Venendo a tempi più recenti non è difficile dimostrare quanto e come le attività dell’Accademia si siano intensificate. Per citare solo alcune delle iniziative di questi ultimi anni, ricorderemo che nel 1993 l’Accademia si è fatta promotrice di un interessante convengo a carattere storico dal titolo “Dagli albori del Comune Medievale alla rivolta antifrancese del 1799″. Nel 1998 sono stati solennemente festeggiati i quattro secoli di vita dell’Accademia con ulteriori approfondimenti sulla storia di questa istituzione. Nel 2002 è stata la volta del convegno “Mario Guarnacci (1701-1785). Un erudito toscano alla scoperta degli Etruschi”. Nel 2003 in collaborazione con la Diocesi di Volterra è stato curato dall’Accademia un convegno di studi relativo alle Sante Attinia e Greciniana, nostre patrone, ricorrendo il XVII centenario del loro martirio. Infine nel 2006 sono da ricordare le celebrazioni in memoria del Prof. Enrico Fiumi, già Consolo dell’Accademia, nel XXX anniversario della sua scomparsa.

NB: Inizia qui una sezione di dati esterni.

(** a request that a dispatch sends carries the signature of its own
    timestamp and body under the secret that was stored, encrypted, with the
    endpoint. *)
Theorem dispatch_signs_with_endpoint_secret `{L : !CryptoLaws C} (di : Dispatcher) (ck : Clock)
  (id : Z) (w w' : world IntTables) (u : unit) (row : DeliveryRow) (ep : Endpoint)
  (secret : string) (iv : list Z) (rid : Z) (rq : HttpRequest) :
  deliveries (w_db w) !! id = Some row -> endpoint_of (w_db w) row = Some ep ->
  length (di_ApplicationKey di) = 32%nat -> length iv = 16%nat -> Forall is_byte iv ->
  EncryptLaravelString (di_ApplicationKey di) secret (Some iv) = inr (ep_SecretEncrypted ep) ->
  Dispatch di ck id w = (Ok u, w') ->
  sent_requests (w_db w') = (sent_requests (w_db w) ++ [(rid, rq)])%list ->
  exists body p, rq = signed_request ep (with_payload (dr_delivery row) p) body secret (ck_signature ck) /\
                 marshal (adapterPayload (ep_Adapter ep) (with_payload (dr_delivery row) p) (ck_payload ck)) = Some body.
Proof.
  intros Lk E K1 K2 K3 Enc. by apply dispatch_signed, (envelope_inverse _ _ _ _ K1 K2 K3 Enc).
Qed.
(** ** Every request is signed with the secret of its endpoint *)

(** A request for a delivery of the queue: signed with what the secret stored with the
    delivery's endpoint decrypts to. *)
Definition made_for (key : list Z) (d : IntTables) (sent : Z * HttpRequest) : Prop :=
  exists i row ep dl body secret at_ t,
    deliveries d !! i = Some row /\ dl_ID (dr_delivery row) = fst sent /\
    dl_EndpointID (dr_delivery row) = ep_ID ep /\ In ep (endpoints d) /\
    dl_ID dl = fst sent /\ dl_EndpointID dl = ep_ID ep /\
    DecryptLaravelString key (ep_SecretEncrypted ep) = inr secret /\
    marshal (adapterPayload (ep_Adapter ep) dl t) = Some body /\
    snd sent = signed_request ep dl body secret at_.
(* ===== verification/CliWrites.v ===== *)
(** * Writing results from the command line

    internal/cliapi/performedcycle.go, performedtest.go, performedstep.go (the
    handlers and their decoders) and the repositories of
    internal/persistence/mysql/cli_performedcycle.go, cli_performedtest.go,
    cli_performedstep.go.  [now] is the server's [NOW()].  Database errors keep
    their class only; the prefixes [fmt.Errorf] adds never reach a response. *)

From S2P Require Import Prelude GoStrings GoTime Json Redaction JsonText Effects Http CliTables.
From S2P Require Import LegacyAuth.

(** ** Commands *)
Record CreatePerformedCycleRequest := {
  cc_TestCycleID : Z;
  cc_IdempotencyKey : string;
  cc_ExecutionContext : option string;
  cc_ExecutionContextProvided : bool;
}.

Record UpdatePerformedCycleRequest := {
  uc_TestCycleID : Z;
  uc_Status : Z;
}.

Record CreatePerformedTestRequest := {
  ct_TestCycleID : Z;
  ct_TestID : Z;
  ct_Name : string;
  ct_IdempotencyKey : string;
}.

Record UpdatePerformedTestRequest := {
  ut_TestID : Z;
  ut_Status : Z;
  ut_PostmanDataPresent : bool;
  ut_PostmanData : option string;
}.

Record CreatePerformedStepRequest := {
  cs_TestCycleID : Z;
  cs_TestID : Z;
  cs_StepID : Z;
  cs_Name : string;
  cs_Status : Z;
  cs_Screenshots : string;
  cs_Data : string;
  cs_Type : string;
  cs_IdempotencyKey : string;
}.

Record UpdatePerformedStepRequest := {
  us_StepID : Z;
  us_Screenshots : string;
}.

(** ** The repositories *)
Definition R : Type -> Type := M CliTables.

(** The key column of a new row: [NULL] without a header. *)
Definition key_column (key : string) : option string :=
  if String.eqb key "" then None else Some key.

(** [tenantRowExists]: the tables it knows. *)
Inductive lookupTable := InPerformedTestCycles | InTestCycles | InTests | InSteps.

Definition config_owned (rows : gmap Z ConfigRow) (id customerID : Z) : bool :=
  match rows !! id with Some row => cf_idCostumer row =? customerID | None => false end.

Definition row_exists (where_ : lookupTable) (id customerID : Z) (d : CliTables) : bool :=
  match where_ with
  | InPerformedTestCycles =>
      match select_owned pc_idCostumer id customerID (performed_test_cycles d) with
      | Some _ => true | None => false end
  | InTestCycles => config_owned (test_cycles (configuration d)) id customerID
  | InTests => config_owned (tests (configuration d)) id customerID
  | InSteps => config_owned (steps (configuration d)) id customerID
  end.

Definition tenantRowExists (op : string) (where_ : lookupTable) (id customerID : Z) : R bool :=
  query op (row_exists where_ id customerID).

(** [tenantPerformedTestExists]. *)
Definition performed_test_exists (testID testCycleID customerID : Z) (d : CliTables) : bool :=
  match select_owned pt_idCostumer testID customerID (performed_tests d) with
  | Some row => pt_testCycleDoneId row =? testCycleID
  | None => false
  end.

Definition tenantPerformedTestExists (testID testCycleID customerID : Z) : R bool :=
  query "check performed-test ownership" (performed_test_exists testID testCycleID customerID).

(** An [INSERT] with its [LastInsertId]. *)
Definition insert_returning (op : string) (f : CliTables -> CliTables * Z) : R Z := exec_count op f.

(** [optionalPerformedCycleExecutionContextColumn]: the first of the names that is
    a column of the table. *)
Definition mysqlColumnExists (column : string) : R bool :=
  query "insert CLI performed cycle"
        (fun d => existsb (String.eqb column) (performed_test_cycles_columns (configuration d))).

Fixpoint first_column (names : list string) : R (option string) :=
  match names with
  | [] => ret None
  | column :: names' =>
      let! found := mysqlColumnExists column in
      if found then ret (Some column) else first_column names'
  end.

Definition optionalPerformedCycleExecutionContextColumn : R (option string) :=
  first_column ["executionContext"; "execution_context"; "context"].

(** [performedCycleExecutionContextColumnSQL], without the quoting. *)
Definition performedCycleExecutionContextColumnSQL (column : string) : option string :=
  if existsb (String.eqb column) ["executionContext"; "execution_context"; "context"]
  then Some column else None.

Definition new_cycle (now : time) (customerID : Z) (command : CreatePerformedCycleRequest)
  (context : option (string * string)) : PerformedCycle :=
  {| pc_testCycleId := cc_TestCycleID command; pc_date := now; pc_status := 0;
     pc_idCostumer := customerID; pc_idempotencyKey := key_column (cc_IdempotencyKey command);
     pc_context := context; pc_created_at := now; pc_updated_at := now |}.

Definition insert_cycle (row : PerformedCycle) (d : CliTables) : CliTables * Z :=
  let '(t, id) := insert_row pc_idCostumer pc_idempotencyKey row (performed_test_cycles d) in
  (with_cycles t d, id).
(* ===== verification/CliFacts.v ===== *)
(** * The invariant of the result tables

    Well-formed result tables, how one customer's write changes them, and that
    every repository operation of [CliWrites] keeps the former and does the
    latter, whatever fails on the way. *)

From S2P Require Import Prelude GoStrings GoTime Json Redaction JsonText Effects Http CliTables.
From S2P Require Import LegacyAuth CliWrites.

(** ** One table *)
Section Table.
Context {A K : Type} (owner : A -> Z) (key : A -> option string) (fixed : A -> K).
Hypothesis fixed_key : forall r r', fixed r' = fixed r -> key r' = key r.

(** The unique index. *)
Definition keys_unique (t : table A) : Prop :=
  forall i j r s, t_rows t !! i = Some r -> t_rows t !! j = Some s ->
    same_key owner key r s = true -> i = j.

(** What a write of customer [c] does to the rows: none disappears, none changes
    hands or loses its fixed columns, those of other customers are untouched, and
    new ones are the customer's. *)
Record table_step (c : Z) (t t' : table A) : Prop := {
  step_kept : forall id row, t_rows t !! id = Some row ->
    exists row', t_rows t' !! id = Some row' /\ owner row' = owner row /\
      fixed row' = fixed row /\ (owner row <> c -> row' = row);
  step_added : forall id row', t_rows t' !! id = Some row' -> t_rows t !! id = None ->
    owner row' = c;
}.

#[export] Instance table_step_refl c : Reflexive (table_step c).
Proof. intros t. split; [|congruence]. intros id row H. by exists row. Qed.

#[export] Instance table_step_trans c : Transitive (table_step c).
Proof.
  intros t1 t2 t3 [K1 A1] [K2 A2]. split.
  - intros id row (r2 & L2 & O2 & F2 & U2)%K1. destruct (K2 _ _ L2) as (r3 & L3 & O3 & F3 & U3).
    exists r3. split; [done|]. split; [congruence|]. split; [congruence|].
    intros N. rewrite (U3 ltac:(congruence)). by apply U2.
  - intros id r3 L3 N1. destruct (t_rows t2 !! id) as [r2|] eqn:L2; [|by eapply A2].
    destruct (K2 _ _ L2) as (r3' & L3' & O3 & _). specialize (A1 _ _ L2 N1). congruence.
Qed.

Lemma same_key_comm r s : same_key owner key r s = same_key owner key s r.
Proof.
  unfold same_key. destruct (key r), (key s); try done. by rewrite String.eqb_sym, Z.eqb_sym.
Qed.

Lemma same_key_eq r r' s :
  owner r' = owner r -> key r' = key r -> same_key owner key r' s = same_key owner key r s.
Proof. unfold same_key. by intros -> ->. Qed.

Lemma insert_row_step new t :
  table_ok t -> keys_unique t ->
  let t' := fst (insert_row owner key new t) in
  table_step (owner new) t t' /\ table_ok t' /\ keys_unique t'.
Proof.
  intros Hok Hu. split; [|split; [by apply insert_row_ok|]];
    unfold insert_row; destruct (List.find _ _) as [[i row]|] eqn:E; try done; simpl.
  - split; simpl.
    + intros id row L. exists row. split; [|done]. rewrite lookup_insert_ne; [done|].
      intros <-. apply Hok in L. lia.
    + intros id row'. rewrite lookup_insert_Some. intros [[_ <-]|[_ L]] N; congruence.
  - assert (No : forall j s, t_rows t !! j = Some s -> same_key owner key new s = false).
    { intros j s L. apply elem_of_map_to_list, list_elem_of_In in L.
      by apply (find_none _ _ E) in L. }
    intros i j r s. simpl. rewrite !lookup_insert_Some.
    intros [[<- <-]|[_ L1]] [[<- <-]|[_ L2]] S; try done; try by eapply Hu.
    + by rewrite (No _ _ L2) in S.
    + rewrite same_key_comm in S. by rewrite (No _ _ L1) in S.
Qed.
(* ===== verification/CliTheorems.v ===== *)
(** * Theorems about the command-line API

    Who an API key belongs to and what its rotation does; what a CLI request can
    change; that a keyed creation happens once; that stored results carry no
    secrets. *)

From S2P Require Import Prelude GoStrings GoTime Json Redaction JsonText Effects Http RunTables.
From S2P Require Import RunTheorems CliTables LegacyAuth CliWrites CliFacts.

(** ** A concrete installation

    Customer 7 has a plain key, customer 8 a hashed one. *)
#[export] Instance plain_floats : Floats := {|
  parseFloat := fun s => Some (Float64 (parseInt s) s s);
  jsonFloat := f_plain;
|}.

(** JSON text with its quotes written ['] here. *)
Definition json_text (s : string) : string :=
  of_chars (map (fun c => if Ascii.eqb c "'"%char then quote else c) (chars s)).

Definition config_row (owner : Z) : ConfigRow :=
  {| cf_name := "login"; cf_code := ""; cf_description := Some ""; cf_config := Some "{}";
     cf_order := 0; cf_idProject := 1; cf_created_at := None; cf_updated_at := None;
     cf_idCostumer := owner |}.

Definition cli_tables : CliTables :=
  {| costumers :=
       [{| co_id := 7; co_costumer := "ACME"; co_apiKey := Some "legacy-key-7";
           co_apiKeyExpiresAt := None; co_apiKeyLastUsedAt := None |};
        {| co_id := 8; co_costumer := "BETA"; co_apiKey := Some "$2a$legacy-key-8";
           co_apiKeyExpiresAt := Some (noon + hour); co_apiKeyLastUsedAt := None |}];
     key_audits := [];
     configuration :=
       {| test_cycles := {[ 5 := config_row 7 ]}; tests := {[ 3 := config_row 7 ]};
          steps := {[ 4 := config_row 7 ]}; plugins := ∅; environments := ∅;
          performed_test_cycles_columns := ["execution_context"] |};
     performed_test_cycles := Table ∅ 1;
     performed_tests := Table ∅ 1;
     performed_steps := Table ∅ 1 |}.

Definition cli_handler : CliHandler :=
  {| ch_performedCycles := true; ch_performedTests := true; ch_performedSteps := true;
     ch_now := noon; ch_clock := noon |}.

Definition cli_request (key body : string) : CliRequest :=
  {| cr_body := Some (json_text body); cr_idempotencyKey := key; cr_path := fun _ => "" |}.

Lemma cli_tables_ok : results_ok cli_tables.
Proof.
  split; repeat intro;
    match goal with H : _ !! _ = Some _ |- _ => discriminate H end.
Qed.

(** ** API keys *)
Section Keys.
Context `{B : Bcrypt}.

(** with no database failure a key is accepted exactly for its owner, the
    first unexpired customer that does not refuse it, and then only that customer's
    last use is recorded; any other key is refused and changes nothing. *)
Theorem legacy_key_exact (key : string) (now : time) (d : CliTables) (r : list (option string)) :
  exists result d',
    AuthenticateLegacyCustomerKey key now (World d [] r) = (result, World d' [] r) /\
    ((exists c, result = Ok c /\ key_owner now key d c /\
        d' = update_costumer (cu_ID c) (set_last_used now) d) \/
     (exists e, result = Err e /\ d' = d /\ forall c, ~ key_owner now key d c)).
Proof.
  destruct (key_owner_dec now key d) as [[c Hc]|No].
  - eexists _, _. split; [by apply authenticate_owner|]. left. by exists c.
  - destruct (authenticate_nobody now key d r No) as [e He].
    eexists _, _. split; [exact He|]. right. by exists e.
Qed.

(** a customer without a key locks out everybody behind it: when every row
    before it refuses the presented key, scanning its NULL key fails the look-up,
    whoever comes after and whether or not the key is theirs. *)
Theorem null_key_locks_everybody_out (key : string) (now : time) (d : CliTables)
  (r : list (option string)) (pre : list CostumerRow) (row : CostumerRow) (post : list CostumerRow) :
  List.filter (unexpired now) (costumers d) = (pre ++ row :: post)%list ->
  forallb (refuses key) pre = true -> co_apiKey row = None ->
  AuthenticateLegacyCustomerKey key now (World d [] r)
  = (Err (DatabaseFailure "authenticate legacy API key: database unavailable"), World d [] r).
Proof.
  intros E Hp Hn. unfold AuthenticateLegacyCustomerKey.
  rewrite (eval_bind _ _ _ _ _ (eval_query _ _ _ _)), E, scan_refused by done. simpl. by rewrite Hn.
Qed.
End Keys.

Ancor oggi l’Accademia, riconosciuta ente morale per antico possesso di stato, è viva e partecipa da protagonista ad i maggiori eventi culturali di Volterra e del suo territorio. Essa mantiene il suo antico stemma “una scopa con bozzoli” ed il motto Operantur Sepulti; e, se pure la sua precipua attività è dedicata alla illustrazione della città di Volterra e del suo territorio sotto ogni aspetto, storico artistico scientifico, tale attività non svolge con vecchia finalità campanilistica, ma con lo scopo di contribuire, attraverso un modesto campo di ricerca municipale, alla valorizzazione del patrimonio culturale nazionale. E queste intenzioni sono dimostrate dalle sue numerose pubblicazioni.
Le attuali cariche accademiche sono le seguenti: Consolo, Segretario, Tesoriere, Ospite, due Censori, due Sindaci. Le loro nomine avvengono ogni tre anni. I soci si dividono in ordinari (residenti nel Comune di Volterra), onorari, corrispondenti: il numero degli ordinari è limitato a cinquanta, mentre, per consuetudine, il Vescovo della Diocesi di Volterra, all’atto della sua nomina alla sede vescovile, è insignito del titolo di socio onorario. L’elezione dei soci è in ogni caso demandata all’Assemblea a norma del vigente statuto.
La sede, di proprietà dell’Accademia, è in Via Buomparenti, 7, in un grazioso locale di casa Bonaguidi.